Dataset excerpts:

(** ** The refresh loop *)

(** [lo_pending] are the ranges of the traffic requests in flight, [lo_timers]
    the timers that will fire, with their delays, [lo_timer] is [ov.timer],
    and [lo_waiting] counts the functions that will call [ovSchedule] when
    the loads they wait for are done.  A report comes with the range it was
    asked for. *)
Record ov_loop : Type := OvLoop {
  lo_range : jstr; lo_report : option (jstr * report); lo_error : jstr; lo_pending : list jstr;
  lo_timers : list (nat * Z); lo_timer : option nat; lo_next : nat; lo_waiting : nat }.

Definition poll_ms (range : jstr) : Z := match OV_RANGES range with Some o => ro_poll o * 1000 | None => 0 end.

(** [ovSchedule]. *)
Definition ovSchedule (s : ov_loop) : ov_loop :=
  let live := List.filter (λ t : nat * Z, negb (bool_decide (lo_timer s = Some t.1))) (lo_timers s) in
  OvLoop (lo_range s) (lo_report s) (lo_error s) (lo_pending s) (live ++ [(lo_next s, poll_ms (lo_range s))]) (Some (lo_next s))
    (Datatypes.S (lo_next s)) (lo_waiting s).
(** [ovLoadTraffic], up to its request and from its reply; [wait] starts a
    function that will schedule. *)
Definition load_traffic (s : ov_loop) : ov_loop :=
  OvLoop (lo_range s) (lo_report s) (lo_error s) (lo_pending s ++ [lo_range s]) (lo_timers s) (lo_timer s) (lo_next s) (lo_waiting s).
Definition traffic_reply (range : jstr) (r : report + jstr) (s : ov_loop) : ov_loop :=
  match r with
  | inr message => OvLoop (lo_range s) (lo_report s) message (lo_pending s) (lo_timers s) (lo_timer s) (lo_next s) (lo_waiting s)
  | inl rep =>
      if decide (range = lo_range s)
      then OvLoop (lo_range s) (Some (range, rep)) [] (lo_pending s) (lo_timers s) (lo_timer s) (lo_next s) (lo_waiting s)
      else s
  end.
Definition wait (s : ov_loop) : ov_loop :=
  OvLoop (lo_range s) (lo_report s) (lo_error s) (lo_pending s) (lo_timers s) (lo_timer s) (lo_next s) (Datatypes.S (lo_waiting s)).
Definition set_pending l (s : ov_loop) : ov_loop :=
  OvLoop (lo_range s) (lo_report s) (lo_error s) l (lo_timers s) (lo_timer s) (lo_next s) (lo_waiting s).

(** [ovSetRange]. *)
Definition ovSetRange (range : jstr) (s : ov_loop) : ov_loop :=
  match OV_RANGES range with
  | None => s
  | Some _ =>
      ovSchedule (load_traffic (OvLoop range (lo_report s) (lo_error s) (lo_pending s) (lo_timers s) (lo_timer s) (lo_next s) (lo_waiting s)))
  end.

Inductive ov_event : Type :=
  | ORange (range : jstr)
  | ORefresh                                   (* refreshOverview *)
  | OTimer (id : nat) (visible : bool)         (* a timer fires, the page shown or not *)
  | OWaited                                    (* the loads a function waits for are done *)
  | OTraffic (i : nat) (r : report + jstr)     (* a reply to the ith request in flight *)
  | OState (message : option jstr).            (* the end of [ovLoadState]; its failure is shown *)

Definition ov_step (s : ov_loop) (e : ov_event) : ov_loop :=
  match e with
  | ORange range => ovSetRange range s
  | ORefresh => wait (load_traffic s)
  | OTimer id visible =>
      if decide (id ∈ map fst (lo_timers s)) then
        let s := OvLoop (lo_range s) (lo_report s) (lo_error s) (lo_pending s)
                   (List.filter (λ t : nat * Z, negb (bool_decide (t.1 = id))) (lo_timers s)) (lo_timer s) (lo_next s) (lo_waiting s) in
        if visible then wait (load_traffic s) else ovSchedule s
      else s
  | OWaited =>
      match lo_waiting s with
      | O => s
      | Datatypes.S k =>
          ovSchedule (OvLoop (lo_range s) (lo_report s) (lo_error s) (lo_pending s) (lo_timers s) (lo_timer s) (lo_next s) k)
      end
  | OTraffic i r =>
      match lo_pending s !! i with
      | Some range => traffic_reply range r (set_pending (delete i (lo_pending s)) s)
      | None => s
      end
  | OState message =>
      match message with
      | Some m => OvLoop (lo_range s) (lo_report s) m (lo_pending s) (lo_timers s) (lo_timer s) (lo_next s) (lo_waiting s)
      | None => s
      end
  end.
Definition ov_run (s : ov_loop) (es : list ov_event) : ov_loop := fold_left ov_step es s.

(** The page as it starts: the range of the last visit when it is one. *)
Definition ov_start (stored : option jstr) : ov_loop :=
  let range := match stored with
               | Some r => match OV_RANGES r with Some _ => r | None => js "1h" end
               | None => js "1h" end in
  OvLoop range None [] [] [] None 0 0.

(** What holds of the loop; [r] is whether the overview was opened. *)
Record loop_ok (r : bool) (s : ov_loop) : Prop := {
  lk_range : is_Some (OV_RANGES (lo_range s));
  lk_timers : lo_timers s = [] ∨ ∃ id, lo_timer s = Some id ∧ lo_timers s = [(id, snd (List.hd (0%nat, 0) (lo_timers s)))];
  lk_live : r = true → lo_timers s ≠ [] ∨ (0 < lo_waiting s)%nat;
  lk_report : ∀ rg rep, lo_report s = Some (rg, rep) → rg = lo_range s ∨ lo_range s ∈ lo_pending s ∨ lo_error s ≠ [] }.

Lemma schedule_ok r s : loop_ok false s → loop_ok r (ovSchedule s).
Proof.
  intros [Hr Ht _ Hp]. constructor; try done.
  - right. exists (lo_next s). split; [done|]. cbn [ovSchedule lo_timers].
    destruct Ht as [->|(id & E & ->)]; [done|]. rewrite E. cbn [List.filter fst]. by rewrite bool_decide_eq_true_2.
  - intros _. left. cbn. by destruct (List.filter _ _).
Qed.

Lemma load_ok r s : loop_ok r s → loop_ok r (load_traffic s).
Proof.
  intros [Hr Ht Hl Hp]. constructor; try done. intros rg rep H. right. left. cbn. apply elem_of_app. right. by left.
Qed.

Lemma wait_ok r r' s : loop_ok r s → loop_ok r' (wait s).
Proof. intros [Hr Ht Hl Hp]. constructor; try done. intros _. right. cbn. lia. Qed.

Lemma loop_weaken r s : loop_ok r s → loop_ok false s.
Proof. by intros [Hr Ht Hl Hp]. Qed.

(** Messages of errors are texts. *)
Definition ov_event_ok (e : ov_event) : Prop :=
  match e with OTraffic _ (inr m) | OState (Some m) => m ≠ [] | _ => True end.

Lemma ov_step_ok r s e : loop_ok r s → ov_event_ok e →
  loop_ok (match e with ORefresh => true | _ => r end) (ov_step s e).
Proof.
  intros H He. destruct e as [range| |id visible| |i [rep|m]|[m|]]; cbn [ov_step].
  - unfold ovSetRange. destruct (OV_RANGES range) eqn:E; [|done]. apply schedule_ok.
    destruct H as [Hr Ht Hl Hp]. constructor; try done.
    intros rg rep _. right. left. cbn. apply elem_of_app. right. by left.
  - by eapply wait_ok, load_ok.
  - destruct (decide _) as [Hin|]; [|done].
    assert (loop_ok false (OvLoop (lo_range s) (lo_report s) (lo_error s) (lo_pending s)
      (List.filter (λ t : nat * Z, negb (bool_decide (t.1 = id))) (lo_timers s)) (lo_timer s) (lo_next s) (lo_waiting s))) as H1.
    { destruct H as [Hr Ht Hl Hp]. constructor; try done. cbn. left. destruct Ht as [->|(id' & E & E')]; [done|].
      rewrite E' in Hin |- *. cbn in Hin. apply list_elem_of_singleton in Hin as ->. cbn. by rewrite bool_decide_eq_true_2. }
    destruct visible; [by eapply wait_ok, load_ok|by apply schedule_ok].
  - destruct (lo_waiting s) as [|k] eqn:E; [done|]. apply schedule_ok.
    by destruct H.
  - destruct (lo_pending s !! i) as [range|] eqn:E; [|done]. destruct H as [Hr Ht Hl Hp]. unfold traffic_reply.
    destruct (decide _) as [->|Hne]; constructor; try done; cbn.
    + intros rg rp [= <- <-]. by left.
    + intros rg rp Hq. destruct (Hp rg rp Hq) as [?|[Hin|?]]; [by left| |by right; right]. right. left.
      apply list_elem_of_lookup in Hin as [j Hj]. assert (j ≠ i) as Hji by (intros ->; rewrite E in Hj; by injection Hj).
      rewrite delete_take_drop, elem_of_app.
      destruct (decide (i ≤ j)%nat).
      * right. apply list_elem_of_lookup. exists (j - Datatypes.S i)%nat. rewrite lookup_drop. rewrite <- Hj. f_equal. lia.
      * left. apply elem_of_take. exists j. split; [done|lia].
  - destruct (lo_pending s !! i) as [range|]; [|done]. destruct H as [Hr Ht Hl Hp]. constructor; try done. intros. by right; right.
  - destruct H as [Hr Ht Hl Hp]. constructor; try done. intros. by right; right.
  - done.
Qed.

■ **Task details**: Verbatim output is expected for the lines from the start of the data to the line in which "lo_timers : list" appears, both included.

■ **Answer space**:
(** ** The refresh loop *)

(** [lo_pending] are the ranges of the traffic requests in flight, [lo_timers]
    the timers that will fire, with their delays, [lo_timer] is [ov.timer],
    and [lo_waiting] counts the functions that will call [ovSchedule] when
    the loads they wait for are done.  A report comes with the range it was
    asked for. *)
Record ov_loop : Type := OvLoop {
  lo_range : jstr; lo_report : option (jstr * report); lo_error : jstr; lo_pending : list jstr;
  lo_timers : list (nat * Z); lo_timer : option nat; lo_next : nat; lo_waiting : nat }.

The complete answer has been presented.